==== Records provided ====

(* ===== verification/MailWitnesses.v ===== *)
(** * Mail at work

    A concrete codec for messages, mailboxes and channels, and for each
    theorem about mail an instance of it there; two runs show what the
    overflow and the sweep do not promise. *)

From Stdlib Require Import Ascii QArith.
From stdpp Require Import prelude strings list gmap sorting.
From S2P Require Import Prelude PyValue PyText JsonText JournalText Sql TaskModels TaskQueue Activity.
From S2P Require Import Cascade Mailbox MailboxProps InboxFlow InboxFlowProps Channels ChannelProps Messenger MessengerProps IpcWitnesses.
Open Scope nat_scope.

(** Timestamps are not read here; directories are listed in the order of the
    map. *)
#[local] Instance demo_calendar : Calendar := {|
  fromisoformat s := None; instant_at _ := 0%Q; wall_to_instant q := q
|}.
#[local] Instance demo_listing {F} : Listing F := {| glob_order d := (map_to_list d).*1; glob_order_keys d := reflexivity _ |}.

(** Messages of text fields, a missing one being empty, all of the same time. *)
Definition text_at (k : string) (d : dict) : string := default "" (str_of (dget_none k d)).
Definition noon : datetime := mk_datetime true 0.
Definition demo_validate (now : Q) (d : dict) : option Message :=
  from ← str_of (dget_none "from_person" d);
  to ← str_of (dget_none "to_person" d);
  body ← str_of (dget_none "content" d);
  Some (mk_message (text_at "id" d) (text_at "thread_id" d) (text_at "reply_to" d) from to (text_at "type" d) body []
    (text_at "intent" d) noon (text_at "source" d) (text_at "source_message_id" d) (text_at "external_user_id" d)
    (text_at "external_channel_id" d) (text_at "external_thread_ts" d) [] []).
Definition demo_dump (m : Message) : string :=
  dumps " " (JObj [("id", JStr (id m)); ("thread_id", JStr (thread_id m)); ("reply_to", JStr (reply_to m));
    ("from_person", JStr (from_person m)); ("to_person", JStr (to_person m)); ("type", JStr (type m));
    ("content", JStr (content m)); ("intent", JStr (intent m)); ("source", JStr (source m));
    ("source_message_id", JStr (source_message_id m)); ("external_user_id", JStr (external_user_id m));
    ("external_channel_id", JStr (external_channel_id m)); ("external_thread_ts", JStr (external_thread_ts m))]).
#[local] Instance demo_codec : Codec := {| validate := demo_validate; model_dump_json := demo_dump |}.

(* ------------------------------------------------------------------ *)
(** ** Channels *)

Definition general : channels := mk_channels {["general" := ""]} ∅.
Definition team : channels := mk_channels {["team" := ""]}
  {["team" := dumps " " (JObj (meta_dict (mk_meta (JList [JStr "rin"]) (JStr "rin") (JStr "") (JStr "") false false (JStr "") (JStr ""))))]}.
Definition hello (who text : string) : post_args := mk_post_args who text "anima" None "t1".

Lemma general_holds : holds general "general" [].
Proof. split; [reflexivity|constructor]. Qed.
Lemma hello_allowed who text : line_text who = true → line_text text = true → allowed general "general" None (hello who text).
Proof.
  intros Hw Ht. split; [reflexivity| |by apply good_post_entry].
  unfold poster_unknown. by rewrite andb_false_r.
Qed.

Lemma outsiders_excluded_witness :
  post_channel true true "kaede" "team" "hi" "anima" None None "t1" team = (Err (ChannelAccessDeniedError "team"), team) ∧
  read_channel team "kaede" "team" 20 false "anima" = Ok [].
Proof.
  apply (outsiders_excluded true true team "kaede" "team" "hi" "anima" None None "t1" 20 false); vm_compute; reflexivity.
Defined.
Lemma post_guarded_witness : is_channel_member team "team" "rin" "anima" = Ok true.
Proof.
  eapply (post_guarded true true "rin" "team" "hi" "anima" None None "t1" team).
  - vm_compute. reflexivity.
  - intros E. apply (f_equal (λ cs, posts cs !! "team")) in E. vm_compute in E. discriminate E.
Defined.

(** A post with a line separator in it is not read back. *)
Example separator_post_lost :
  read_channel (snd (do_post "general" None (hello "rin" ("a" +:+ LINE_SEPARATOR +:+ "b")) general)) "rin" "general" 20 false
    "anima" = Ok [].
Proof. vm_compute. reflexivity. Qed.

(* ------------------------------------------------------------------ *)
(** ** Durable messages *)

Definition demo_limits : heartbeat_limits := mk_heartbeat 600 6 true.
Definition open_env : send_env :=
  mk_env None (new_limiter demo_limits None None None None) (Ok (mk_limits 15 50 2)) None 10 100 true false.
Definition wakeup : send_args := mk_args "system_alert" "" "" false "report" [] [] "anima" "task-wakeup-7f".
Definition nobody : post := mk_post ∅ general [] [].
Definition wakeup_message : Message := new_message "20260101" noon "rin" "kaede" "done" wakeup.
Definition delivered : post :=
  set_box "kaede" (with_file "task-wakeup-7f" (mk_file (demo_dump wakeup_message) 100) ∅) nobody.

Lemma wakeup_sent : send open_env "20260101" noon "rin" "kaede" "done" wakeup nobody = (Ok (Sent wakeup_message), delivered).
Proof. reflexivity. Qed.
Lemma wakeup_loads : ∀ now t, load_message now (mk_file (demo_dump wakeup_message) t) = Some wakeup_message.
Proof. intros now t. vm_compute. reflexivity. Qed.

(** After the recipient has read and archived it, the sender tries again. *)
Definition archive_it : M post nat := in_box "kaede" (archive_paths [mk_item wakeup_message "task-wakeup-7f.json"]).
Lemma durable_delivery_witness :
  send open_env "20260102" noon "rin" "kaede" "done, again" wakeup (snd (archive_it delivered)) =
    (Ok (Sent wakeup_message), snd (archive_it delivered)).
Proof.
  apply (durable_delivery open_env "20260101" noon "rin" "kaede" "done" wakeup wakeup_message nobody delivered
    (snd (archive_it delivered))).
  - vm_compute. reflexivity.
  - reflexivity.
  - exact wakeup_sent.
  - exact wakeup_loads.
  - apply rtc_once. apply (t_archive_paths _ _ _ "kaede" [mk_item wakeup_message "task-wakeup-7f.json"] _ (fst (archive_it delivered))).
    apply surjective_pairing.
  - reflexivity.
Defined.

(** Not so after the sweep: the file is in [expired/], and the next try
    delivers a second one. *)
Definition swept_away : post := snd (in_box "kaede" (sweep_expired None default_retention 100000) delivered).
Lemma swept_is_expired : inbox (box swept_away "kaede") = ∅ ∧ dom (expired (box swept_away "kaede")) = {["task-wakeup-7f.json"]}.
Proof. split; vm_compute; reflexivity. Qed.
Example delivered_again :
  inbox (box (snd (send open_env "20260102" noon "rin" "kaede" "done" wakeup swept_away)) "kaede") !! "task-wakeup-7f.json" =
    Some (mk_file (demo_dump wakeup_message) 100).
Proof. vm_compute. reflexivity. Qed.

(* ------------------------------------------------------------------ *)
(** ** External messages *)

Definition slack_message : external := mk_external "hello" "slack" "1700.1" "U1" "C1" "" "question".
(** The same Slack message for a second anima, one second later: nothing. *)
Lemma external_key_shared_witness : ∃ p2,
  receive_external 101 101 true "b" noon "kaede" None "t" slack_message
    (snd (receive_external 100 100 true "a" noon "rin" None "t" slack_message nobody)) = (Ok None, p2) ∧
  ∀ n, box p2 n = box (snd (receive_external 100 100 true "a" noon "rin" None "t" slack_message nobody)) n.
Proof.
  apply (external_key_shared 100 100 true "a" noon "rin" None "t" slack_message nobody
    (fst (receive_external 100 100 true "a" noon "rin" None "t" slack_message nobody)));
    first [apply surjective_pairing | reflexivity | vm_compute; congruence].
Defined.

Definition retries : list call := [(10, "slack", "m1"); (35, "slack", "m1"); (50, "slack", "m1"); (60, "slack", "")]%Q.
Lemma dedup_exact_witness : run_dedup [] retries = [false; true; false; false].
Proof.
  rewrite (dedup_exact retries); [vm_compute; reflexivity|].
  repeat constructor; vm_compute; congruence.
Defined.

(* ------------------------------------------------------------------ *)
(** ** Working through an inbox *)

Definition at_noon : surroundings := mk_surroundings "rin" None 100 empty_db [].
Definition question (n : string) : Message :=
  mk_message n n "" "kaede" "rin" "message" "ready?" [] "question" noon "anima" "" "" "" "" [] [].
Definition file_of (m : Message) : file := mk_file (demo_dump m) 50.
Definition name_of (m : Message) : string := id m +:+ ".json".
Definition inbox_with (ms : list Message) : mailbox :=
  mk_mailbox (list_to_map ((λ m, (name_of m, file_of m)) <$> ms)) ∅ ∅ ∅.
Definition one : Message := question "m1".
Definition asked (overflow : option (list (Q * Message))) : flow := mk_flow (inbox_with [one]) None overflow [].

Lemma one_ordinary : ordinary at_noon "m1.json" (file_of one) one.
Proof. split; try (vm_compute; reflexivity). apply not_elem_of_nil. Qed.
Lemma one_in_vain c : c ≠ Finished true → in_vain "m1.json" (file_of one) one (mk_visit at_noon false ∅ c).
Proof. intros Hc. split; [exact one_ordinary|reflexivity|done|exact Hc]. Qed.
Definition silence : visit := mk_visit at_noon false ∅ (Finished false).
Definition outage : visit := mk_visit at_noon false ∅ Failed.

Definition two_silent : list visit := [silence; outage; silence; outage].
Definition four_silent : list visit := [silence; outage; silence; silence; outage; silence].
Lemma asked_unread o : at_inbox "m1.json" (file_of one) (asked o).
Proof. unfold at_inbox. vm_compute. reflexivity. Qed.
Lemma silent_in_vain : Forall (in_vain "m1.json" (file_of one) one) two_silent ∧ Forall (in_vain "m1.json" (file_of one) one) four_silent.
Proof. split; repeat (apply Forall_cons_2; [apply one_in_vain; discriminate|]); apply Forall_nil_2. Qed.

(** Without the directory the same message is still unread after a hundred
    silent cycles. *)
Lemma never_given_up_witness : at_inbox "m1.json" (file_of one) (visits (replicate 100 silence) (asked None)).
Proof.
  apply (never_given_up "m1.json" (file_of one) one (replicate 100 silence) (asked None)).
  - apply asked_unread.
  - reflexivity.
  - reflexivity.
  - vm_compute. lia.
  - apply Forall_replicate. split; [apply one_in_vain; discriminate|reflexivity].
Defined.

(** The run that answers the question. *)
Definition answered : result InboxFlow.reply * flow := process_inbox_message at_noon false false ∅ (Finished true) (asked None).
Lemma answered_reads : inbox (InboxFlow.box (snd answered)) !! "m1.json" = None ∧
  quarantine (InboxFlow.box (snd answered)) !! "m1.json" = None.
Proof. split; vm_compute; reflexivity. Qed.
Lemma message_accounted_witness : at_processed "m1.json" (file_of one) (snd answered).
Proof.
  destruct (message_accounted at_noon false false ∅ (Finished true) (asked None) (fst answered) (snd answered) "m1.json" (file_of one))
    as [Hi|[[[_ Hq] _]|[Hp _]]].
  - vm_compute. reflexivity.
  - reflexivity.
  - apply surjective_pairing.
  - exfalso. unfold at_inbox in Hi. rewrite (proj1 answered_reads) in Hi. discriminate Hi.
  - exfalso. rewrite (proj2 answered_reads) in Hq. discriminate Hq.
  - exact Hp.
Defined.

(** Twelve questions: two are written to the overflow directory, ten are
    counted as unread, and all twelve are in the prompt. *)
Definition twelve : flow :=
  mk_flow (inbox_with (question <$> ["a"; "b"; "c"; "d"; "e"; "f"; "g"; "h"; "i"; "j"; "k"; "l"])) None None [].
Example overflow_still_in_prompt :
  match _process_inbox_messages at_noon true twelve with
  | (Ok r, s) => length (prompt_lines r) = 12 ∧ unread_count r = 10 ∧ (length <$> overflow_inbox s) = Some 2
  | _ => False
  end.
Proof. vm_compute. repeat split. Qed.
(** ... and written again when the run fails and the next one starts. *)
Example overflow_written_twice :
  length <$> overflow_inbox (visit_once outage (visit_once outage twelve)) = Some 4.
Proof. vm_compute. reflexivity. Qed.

====

## What the task asks:
Could you restate, word for word, the lines above from the one with "Definition two_silent : list" to the one with "Lemma asked_unread o", both included?

## Solution to this problem:
Definition two_silent : list visit := [silence; outage; silence; outage].
Definition four_silent : list visit := [silence; outage; silence; silence; outage; silence].
Lemma asked_unread o : at_inbox "m1.json" (file_of one) (asked o).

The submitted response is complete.